Platform-specific code handling accommodates different operating systems and architectures through conditional library loading and type definitions. FFI provides platform detection utilities and supports multiple library search strategies.

module PlatformLib
  extend FFI::Library
  
  case FFI::Platform::OS
  when 'linux'
    ffi_lib 'liblinux_specific.so'
    typedef :ulong, :size_type
  when 'darwin'
    ffi_lib 'libmac_specific.dylib'
    typedef :ulong, :size_type
  when 'windows'
    ffi_lib 'windows_specific.dll'
    typedef :uint, :size_type
  end
  
  attach_function :get_system_info, [:pointer], :size_type
end

Error Handling & Debugging

FFI error scenarios fall into several categories: library loading failures, function binding errors, type conversion problems, and runtime exceptions during native calls. Each error type requires different debugging approaches and recovery strategies.

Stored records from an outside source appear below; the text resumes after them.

(** ** The types (beegfsdriver_types.go) *)

Section Types.
Context (R : repr).

Record BeegfsConfig := mkBeegfsConfig {
  GrpcPort : string;
  ConnInterfaces : Slice R string;
  ConnNetFilter : Slice R string;
  ConnTcpOnlyFilter : Slice R string;
  BeegfsClientConf : Map R;
  ConnAuth : string;
  TLSCert : string;
  ConnRDMAInterfaces : Slice R string
}.
Record FileSystemSpecificConfig := mkFileSystem { SysMgmtdHost : string; Config : BeegfsConfig }.
Record PluginConfig := mkPluginConfig {
  DefaultConfig : BeegfsConfig;
  FileSystemSpecificConfigs : Slice R FileSystemSpecificConfig
}.
Record NodeSpecificConfig := mkNode {
  NodeList : Slice R string;
  node_DefaultConfig : BeegfsConfig;
  node_FileSystemSpecificConfigs : Slice R FileSystemSpecificConfig
}.
Record PluginConfigFromFile := mkFromFile {
  embedded_PluginConfig : PluginConfig;
  NodeSpecificConfigs : Slice R NodeSpecificConfig
}.

Record ContainerResourceOverrides := mkResourceOverrides {
  ControllerBeegfsResources : Tp R ResourceRequirements;
  ControllerCsiProvisionerResources : Tp R ResourceRequirements;
  NodeBeegfsResources : Tp R ResourceRequirements;
  NodeDriverRegistrarResources : Tp R ResourceRequirements;
  NodeLivenessProbeResources : Tp R ResourceRequirements
}.
End Types.

(** Types without references. *)
Record ConnAuthConfig := mkConnAuthConfig { ca_SysMgmtdHost : string; ca_ConnAuth : string; Encoding : string }.
Record TLSCertConfig := mkTLSCertConfig { tls_SysMgmtdHost : string; tls_TLSCert : string }.
Record ContainerImageOverride := mkImage { Image : string; Tag : string }.
Record ContainerImageOverrides := mkImages {
  BeegfsCsiDriver : ContainerImageOverride;
  CsiNodeDriverRegistrar : ContainerImageOverride;
  CsiProvisioner : ContainerImageOverride;
  CsiResizer : ContainerImageOverride;
  LivenessProbe : ContainerImageOverride
}.
Record TypeMeta := mkTypeMeta { Kind : string; APIVersion : string }.

Section DriverTypes.
Context (R : repr).

Record BeegfsDriverSpec := mkSpec {
  spec_ContainerImageOverrides : ContainerImageOverrides;
  spec_ContainerResourceOverrides : ContainerResourceOverrides R;
  LogLevel : Ptr R Z;
  NodeAffinityControllerService : Tp R NodeAffinity;
  NodeAffinityNodeService : Tp R NodeAffinity;
  spec_PluginConfigFromFile : PluginConfigFromFile R
}.
Record BeegfsDriverStatus := mkStatus { Conditions : Slice R (Tp R Condition) }.
Record BeegfsDriver := mkDriver {
  d_TypeMeta : TypeMeta;
  d_ObjectMeta : Tp R ObjectMeta;
  Spec : BeegfsDriverSpec;
  Status : BeegfsDriverStatus
}.
Record BeegfsDriverList := mkDriverList {
  l_TypeMeta : TypeMeta;
  l_ListMeta : Tp R ListMeta;
  Items : Slice R BeegfsDriver
}.
End DriverTypes.

(** ** Memory *)

(** The library types in memory and as values, and their own cells. *)
Record third_party := mkThirdParty {
  tp_cell : Type;
  tp_mem : tp_type → Type;
  tp_val : tp_type → Type
}.
Definition mem (X : third_party) : repr :=
  {| Slice _ := option slice; Map := option addr; Ptr _ := option addr; Tp := tp_mem X |}.
Definition val (X : third_party) : repr :=
  {| Slice A := option (list A); Map := option (gmap string string); Ptr A := option A; Tp := tp_val X |}.

Inductive cell (X : third_party) :=
  | CStrings (l : list string)
  | CMap (m : gmap string string)
  | CInt (n : Z)
  | CFileSystems (l : list (FileSystemSpecificConfig (mem X)))
  | CNodes (l : list (NodeSpecificConfig (mem X)))
  | CConditions (l : list (tp_mem X Condition))
  | CDrivers (l : list (BeegfsDriver (mem X)))
  | CBeegfsConfig (a : BeegfsConfig (mem X))
  | CFileSystem (a : FileSystemSpecificConfig (mem X))
  | CPluginConfig (a : PluginConfig (mem X))
  | CNode (a : NodeSpecificConfig (mem X))
  | CFromFile (a : PluginConfigFromFile (mem X))
  | CResourceOverrides (a : ContainerResourceOverrides (mem X))
  | CConnAuth (a : ConnAuthConfig)
  | CTLSCert (a : TLSCertConfig)
  | CImage (a : ContainerImageOverride)
  | CImages (a : ContainerImageOverrides)
  | CSpec (a : BeegfsDriverSpec (mem X))
  | CStatus (a : BeegfsDriverStatus (mem X))
  | CDriver (a : BeegfsDriver (mem X))
  | CDriverList (a : BeegfsDriverList (mem X))
  | CThirdParty (c : tp_cell X).

Section Copy.
Context {X : third_party} {RO : RangeOrder}.
Abbreviation C := (cell X).
Abbreviation heap := (gmap addr C).

(** Each type has cells of its own. *)
#[export] Instance put_strings : Storable C (list string) :=
  {| put := CStrings X; get c := match c with CStrings _ a => Some a | _ => None end; get_put _ := eq_refl |}.
#[export] Instance put_map : Storable C (gmap string string) :=
  {| put := CMap X; get c := match c with CMap _ a => Some a | _ => None end; get_put _ := eq_refl |}.
#[export] Instance put_int : Storable C (Z) :=
  {| put := CInt X; get c := match c with CInt _ a => Some a | _ => None end; get_put _ := eq_refl |}.
#[export] Instance put_file_systems : Storable C (list (FileSystemSpecificConfig (mem X))) :=
  {| put := CFileSystems X; get c := match c with CFileSystems _ a => Some a | _ => None end; get_put _ := eq_refl |}.
#[export] Instance put_nodes : Storable C (list (NodeSpecificConfig (mem X))) :=
  {| put := CNodes X; get c := match c with CNodes _ a => Some a | _ => None end; get_put _ := eq_refl |}.
#[export] Instance put_conditions : Storable C (list (tp_mem X Condition)) :=
  {| put := CConditions X; get c := match c with CConditions _ a => Some a | _ => None end; get_put _ := eq_refl |}.
#[export] Instance put_drivers : Storable C (list (BeegfsDriver (mem X))) :=
  {| put := CDrivers X; get c := match c with CDrivers _ a => Some a | _ => None end; get_put _ := eq_refl |}.
#[export] Instance put_BeegfsConfig : Storable C (BeegfsConfig (mem X)) :=
  {| put := CBeegfsConfig X; get c := match c with CBeegfsConfig _ a => Some a | _ => None end; get_put _ := eq_refl |}.
#[export] Instance put_FileSystem : Storable C (FileSystemSpecificConfig (mem X)) :=
  {| put := CFileSystem X; get c := match c with CFileSystem _ a => Some a | _ => None end; get_put _ := eq_refl |}.
#[export] Instance put_PluginConfig : Storable C (PluginConfig (mem X)) :=
  {| put := CPluginConfig X; get c := match c with CPluginConfig _ a => Some a | _ => None end; get_put _ := eq_refl |}.
#[export] Instance put_Node : Storable C (NodeSpecificConfig (mem X)) :=
  {| put := CNode X; get c := match c with CNode _ a => Some a | _ => None end; get_put _ := eq_refl |}.
#[export] Instance put_FromFile : Storable C (PluginConfigFromFile (mem X)) :=
  {| put := CFromFile X; get c := match c with CFromFile _ a => Some a | _ => None end; get_put _ := eq_refl |}.
#[export] Instance put_ResourceOverrides : Storable C (ContainerResourceOverrides (mem X)) :=
  {| put := CResourceOverrides X; get c := match c with CResourceOverrides _ a => Some a | _ => None end; get_put _ := eq_refl |}.
#[export] Instance put_ConnAuth : Storable C (ConnAuthConfig) :=
  {| put := CConnAuth X; get c := match c with CConnAuth _ a => Some a | _ => None end; get_put _ := eq_refl |}.
#[export] Instance put_TLSCert : Storable C (TLSCertConfig) :=
  {| put := CTLSCert X; get c := match c with CTLSCert _ a => Some a | _ => None end; get_put _ := eq_refl |}.
#[export] Instance put_Image : Storable C (ContainerImageOverride) :=
  {| put := CImage X; get c := match c with CImage _ a => Some a | _ => None end; get_put _ := eq_refl |}.
#[export] Instance put_Images : Storable C (ContainerImageOverrides) :=
  {| put := CImages X; get c := match c with CImages _ a => Some a | _ => None end; get_put _ := eq_refl |}.
#[export] Instance put_Spec : Storable C (BeegfsDriverSpec (mem X)) :=
  {| put := CSpec X; get c := match c with CSpec _ a => Some a | _ => None end; get_put _ := eq_refl |}.
#[export] Instance put_Status : Storable C (BeegfsDriverStatus (mem X)) :=
  {| put := CStatus X; get c := match c with CStatus _ a => Some a | _ => None end; get_put _ := eq_refl |}.
#[export] Instance put_Driver : Storable C (BeegfsDriver (mem X)) :=
  {| put := CDriver X; get c := match c with CDriver _ a => Some a | _ => None end; get_put _ := eq_refl |}.
#[export] Instance put_DriverList : Storable C (BeegfsDriverList (mem X)) :=
  {| put := CDriverList X; get c := match c with CDriverList _ a => Some a | _ => None end; get_put _ := eq_refl |}.

(** Zero values. *)
Context {tp_zero : ∀ t, Zero (tp_mem X t)}.
#[export] Instance zero_string : Zero string := EmptyString.
#[export] Instance zero_int : Zero Z := 0.
#[export] Instance zero_BeegfsConfig : Zero (BeegfsConfig (mem X)) :=
  mkBeegfsConfig (mem X) zero None None None None zero zero None.
#[export] Instance zero_FileSystem : Zero (FileSystemSpecificConfig (mem X)) := mkFileSystem (mem X) zero zero.
#[export] Instance zero_PluginConfig : Zero (PluginConfig (mem X)) := mkPluginConfig (mem X) zero None.
#[export] Instance zero_Node : Zero (NodeSpecificConfig (mem X)) := mkNode (mem X) None zero None.
#[export] Instance zero_FromFile : Zero (PluginConfigFromFile (mem X)) := mkFromFile (mem X) zero None.
#[export] Instance zero_ResourceOverrides : Zero (ContainerResourceOverrides (mem X)) :=
  let r := tp_zero ResourceRequirements in mkResourceOverrides (mem X) r r r r r.
#[export] Instance zero_ConnAuth : Zero ConnAuthConfig := mkConnAuthConfig zero zero zero.
#[export] Instance zero_TLSCert : Zero TLSCertConfig := mkTLSCertConfig zero zero.
#[export] Instance zero_Image : Zero ContainerImageOverride := mkImage zero zero.
#[export] Instance zero_Images : Zero ContainerImageOverrides := mkImages zero zero zero zero zero.
#[export] Instance zero_TypeMeta : Zero TypeMeta := mkTypeMeta zero zero.
#[export] Instance zero_Spec : Zero (BeegfsDriverSpec (mem X)) :=
  mkSpec (mem X) zero zero None (tp_zero NodeAffinity) (tp_zero NodeAffinity) zero.
#[export] Instance zero_Status : Zero (BeegfsDriverStatus (mem X)) := mkStatus (mem X) None.
#[export] Instance zero_Driver : Zero (BeegfsDriver (mem X)) := mkDriver (mem X) zero (tp_zero ObjectMeta) zero zero.
#[export] Instance zero_DriverList : Zero (BeegfsDriverList (mem X)) := mkDriverList (mem X) zero (tp_zero ListMeta) None.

Library loading errors occur when ffi_lib cannot locate the specified library. The error messages indicate search paths and naming conventions, but troubleshooting requires understanding platform-specific library resolution mechanisms.

module LibraryLoader
  extend FFI::Library
  
  # Multiple library fallbacks for cross-platform compatibility
  begin
    ffi_lib 'libcustom', 'custom', 'libcustom.so.1'
  rescue LoadError => e
    puts "Library load failed: #{e.message}"
    # Fallback to system library or alternative implementation
    ffi_lib FFI::Library::LIBC
  end
end

Function binding validation occurs at attachment time rather than call time. Incorrect signatures produce immediate errors with specific details about the mismatch. Type validation catches incompatible parameter specifications before any native calls execute.

module ValidationExample
  extend FFI::Library
  ffi_lib 'libmath'
  
  begin
    # Incorrect signature catches errors early
    attach_function :pow, [:string, :int], :double  # Wrong types
  rescue FFI::NotFoundError => e
    puts "Function binding failed: #{e.message}"
    # Correct signature
    attach_function :pow, [:double, :double], :double
  end
end

Runtime type conversion errors happen during function invocation when Ruby values cannot convert to the specified C types. FFI performs validation on each argument and raises TypeError exceptions with details about the conversion failure.

module RuntimeErrors
  extend FFI::Library
  ffi_lib FFI::Library::LIBC
  
  attach_function :abs, [:int], :int
  
  begin
    result = abs("not a number")  # TypeError during conversion
  rescue TypeError => e
    puts "Type conversion failed: #{e.message}"
    # Handle with proper type
    result = abs(-42)  # => 42
  end
end

Memory access violations occur when pointers reference invalid memory regions or when buffer operations exceed allocated boundaries. FFI provides bounds checking for managed memory but cannot prevent all invalid access patterns.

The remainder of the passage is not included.